The following contents are mainly studied: the influence rules and mechanisms of different inoculation treatments on the microstructure, mechanical properties and turning properties of high-strength gray cast iron, and the influence rules and mechanisms of different modifier addition and alloy element Mo on the microstructure, mechanical properties and thermal fatigue resistance of high-strength gray cast iron. The following conclusions are drawn:
1.By studying the effects of different inoculation treatments on the microstructure and properties of gray cast iron, it is concluded that the graphite structure of the sample inoculated with Si Zr Mn inoculant is uniform and fine, the pearlite sheet spacing is small, the primary austenite network frame structure is the most complex, the tensile strength and matrix microhardness are the highest, the mechanical properties are the best, but the cutting performance is poor. In terms of improving mechanical properties, the inoculation effects of the four inoculants from low to high are: silicon zirconium aluminum inoculant → 75 ferrosilicon → silicon zirconium inoculant → silicon zirconium manganese inoculant. In terms of improving cutting performance, the inoculation effects of the four inoculants from poor to good are: silicon zirconium inoculant → silicon zirconium manganese inoculant → silicon zirconium aluminum inoculant → 75 ferrosilicon.

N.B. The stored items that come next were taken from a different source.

Definition wasm_application_slug_base (app_name : list Z) : string :=
  let slug := of_chars (slug_char <$> app_name) in
  let slug := collapse (String.length slug) slug in
  let slug := trim_end "_" (trim_start "_" slug) in
  let slug := if String.eqb slug "" then "wasm" else slug in
  match slug with
  | String first _ => if negb (is_ascii_lowercase first) then "app_" +:+ slug else slug
  | EmptyString => slug
  end.
(** [while !slug.is_empty() && validate_actor_type(&slug).is_err() { slug.pop(); }] *)
Fixpoint pop_until_valid (fuel : nat) (s : string) : string :=
  match fuel with
  | O => s
  | S fuel =>
      if negb (String.eqb s "") && negb (is_ok (validate_actor_type s))
      then pop_until_valid fuel (str_take (String.length s - 1) s) else s
  end.
Definition clamp_valid_actor_type_slug (slug fallback : string) : string :=
  let slug :=
    if (ACTOR_TYPE_MAX_LEN <? String.length slug)%nat
    then pop_until_valid ACTOR_TYPE_MAX_LEN (str_take ACTOR_TYPE_MAX_LEN slug) else slug in
  if is_ok (validate_actor_type slug) then slug else fallback.
Definition wasm_worker_actor_type_from_application_name (app_name : list Z) : string :=
  let slug := wasm_application_slug_base app_name in
  let slug := if ends_with "_wasm" slug then slug else slug +:+ "_wasm" in
  clamp_valid_actor_type_slug slug "wasm_app".
Definition wasm_root_supervisor_actor_type_from_application_name (app_name : list Z) : string :=
  let slug := wasm_application_slug_base app_name in
  let slug := if ends_with "_wasm" slug
              then trim_end_matches (String.length slug) "_wasm" slug else slug in
  let slug := if ends_with "_supervisor" slug then slug else slug +:+ "_supervisor" in
  clamp_valid_actor_type_slug slug "wasm_supervisor".
(** The registry of factories. *)
Definition FacetFactory : Type := Value → result FacetError F.
Definition FacetRegistry : Type := gmap string FacetFactory.
Definition register (ty : string) (factory : FacetFactory) (r : FacetRegistry) : FacetRegistry := <[ty := factory]> r.
Definition create_facet (ty : string) (config : Value) (r : FacetRegistry) : result FacetError F :=
  match r !! ty with Some factory => factory config | None => Err (NotFound ty) end.
Definition list_types (r : FacetRegistry) : list string := (map_to_list r).*1.
End container.

(** ** The cache *)

(** Keys from the oldest; entries with the instant at which they were inserted, in nanoseconds. *)
Record LruCache := mkCache { order : list string; entries : gmap string (Bytes * Z); capacity : Z }.
Definition cache_new (cap : Z) : LruCache := mkCache [] ∅ cap.
Definition other_key (k k' : string) : bool := negb (String.eqb k' k).
Definition cache_remove (k : string) (c : LruCache) : LruCache :=
  mkCache (List.filter (other_key k) (order c)) (delete k (entries c)) (capacity c).
Definition expired (now ttl : Z) (e : Bytes * Z) : bool := ttl <=? Z.max 0 (now - e.2).
Definition cache_get (k : string) (ttl now : Z) (c : LruCache) : LruCache * option Bytes :=
  match entries c !! k with
  | None => (c, None)
  | Some e =>
      if expired now ttl e then (cache_remove k c, None)
      else (mkCache (List.filter (other_key k) (order c) ++ [k]) (entries c) (capacity c), Some e.1)
  end.
Definition cache_insert (k : string) (v : Bytes) (now : Z) (c : LruCache) : LruCache :=
  let '(o, m) :=
    match entries c !! k with
    | Some _ => (List.filter (other_key k) (order c), entries c)
    | None =>
        if capacity c <=? Z.of_nat (size (entries c)) then
          match order c with
          | old :: o => (o, delete old (entries c))
          | [] => ([], entries c)
          end
        else (order c, entries c)
    end in
  mkCache (o ++ [k]) (<[k := (v, now)]> m) (capacity c).
Definition cache_clear (c : LruCache) : LruCache := mkCache [] ∅ (capacity c).

(** ** The facets of the library *)

Record LoggingFacet := mkLogging { log_config : Value; log_priority : Z; level : string }.
Definition LOGGING_FACET_DEFAULT_PRIORITY : Z := 900.
Definition logging_new (config : Value) (p : Z) : LoggingFacet :=
  mkLogging config p (default "INFO" (get "level" config ≫= value_as_str)).
Record CachingFacet := mkCaching { cache_config : Value; cache_priority : Z; cache : LruCache; ttl : Z }.
Definition CACHING_FACET_DEFAULT_PRIORITY : Z := 40.
Definition CACHING_FACET_DEFAULT_CAPACITY : Z := 1000.
Definition caching_new (config : Value) (p : Z) : CachingFacet :=
  mkCaching config p
    (cache_new (default CACHING_FACET_DEFAULT_CAPACITY (get "max_entries" config ≫= value_as_u64)))
    (default 300 (get "ttl_seconds" config ≫= value_as_u64) * 1000000000).
Definition set_cache (f : CachingFacet) (c : LruCache) : CachingFacet :=
  mkCaching (cache_config f) (cache_priority f) c (ttl f).
(** The metrics of the methods are never written. *)
Record MetricsFacet := mkMetrics { metrics_config : Value; metrics_priority : Z }.
Definition METRICS_FACET_DEFAULT_PRIORITY : Z := 800.
Definition metrics_new (config : Value) (p : Z) : MetricsFacet := mkMetrics config p.

(** [hex::encode] *)
Definition hex_digit (n : N) : Ascii.ascii := Ascii.ascii_of_N (if (n <? 10)%N then 48 + n else 87 + n).
Fixpoint hex_encode (s : Bytes) : string :=
  match s with
  | "" => ""
  | String a s => String (hex_digit (Ascii.N_of_ascii a / 16)) (String (hex_digit (Ascii.N_of_ascii a mod 16)) (hex_encode s))
  end.
Definition cache_key (method : string) (args : Bytes) : string := method +:+ ":" +:+ hex_encode args.
Lemma children_spec r a c : c ∈ ids (get_children r a) ↔ is_child r (canonical a) c.
Proof.
  unfold get_children, is_child. destruct (parent_to_children r !! canonical a) as [l|]; cbn; split.
  - eauto.
  - by intros (? & [= <-] & ?).
  - by intros ?%not_elem_of_nil.
  - by intros (? & ? & _).
Qed.
Lemma elem_of_ids c l : c ∈ ids l ↔ ∃ a, a ∈ l ∧ canonical a = c.
Proof. unfold ids. rewrite list_elem_of_fmap. naive_solver. Qed.
Lemma ids_app l l' : ids (l ++ l') = ids l ++ ids l'.
Proof. apply fmap_app. Qed.

Lemma subtree_fuel r n m queue found l : subtree_loop n r queue found = Some l → (n ≤ m)%nat →
  subtree_loop m r queue found = Some l.
Proof.
  revert m queue found. induction n as [|n IH]; intros m queue found Hl Hle; destruct queue as [|a queue];
    try done; destruct m; try done; try lia; cbn in *. apply IH; [done|lia].
Qed.

Section subtree.
Context (r : ActorRegistry) (root : ActorId).
Context (Hr : tree_ok (parent_to_children r) (child_to_parent r)).

Lemma one_parent p q c : is_child r p c → is_child r q c → p = q.
Proof.
  intros (l & Hl & Hin) (l' & Hl' & Hin').
  destruct (tree_up _ _ Hr _ _ _ Hl Hin) as (x & Hx & <-).
  destruct (tree_up _ _ Hr _ _ _ Hl' Hin') as (y & Hy & <-). congruence.
Qed.
Lemma children_NoDup a : NoDup (ids (get_children r a)).
Proof.
  unfold get_children. destruct (parent_to_children r !! canonical a) as [l|] eqn:Hl; [|apply NoDup_nil_2].
  by eapply (tree_lists _ _ Hr).
Qed.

2.The modification first changed the growth process of primary austenite, not only increased the number of primary austenite, but also developed the primary austenite in a spatial network, limited the space of Eutectic Transformation of gray cast iron, reduced the size and increased the number of eutectic clusters. The primary austenite with complex network frame structure in the molten liquid will also block the growing graphite crystal. When the graphite crystal grows into contact with the austenite dendrite, it will bend and bifurcate. Therefore, the graphite will be more curved and fine. The more modifier is added, the more complex the framework structure of primary austenite network, the more eutectic clusters, the finer and curved graphite, and the smaller the lamellar spacing of matrix pearlite. Therefore, the higher the mechanical properties of gray cast iron. After modification, the thermal fatigue property of gray cast iron is improved, and the more modifier is added, the better the thermal fatigue property is.
3.Due to the addition of alloy element Mo, the spatial network framework structure of primary austenite will be more obvious, the number of primary austenite will be increased, the eutectic group in gray cast iron will be refined, the growth of graphite will become fine and curved, and the layer thickness of matrix pearlite will be reduced. Therefore, the addition of 0.25% Mo will increase the tensile strength and matrix microhardness of gray cast iron. Moreover, the addition of alloy element Mo can improve the thermal fatigue properties of gray cast iron.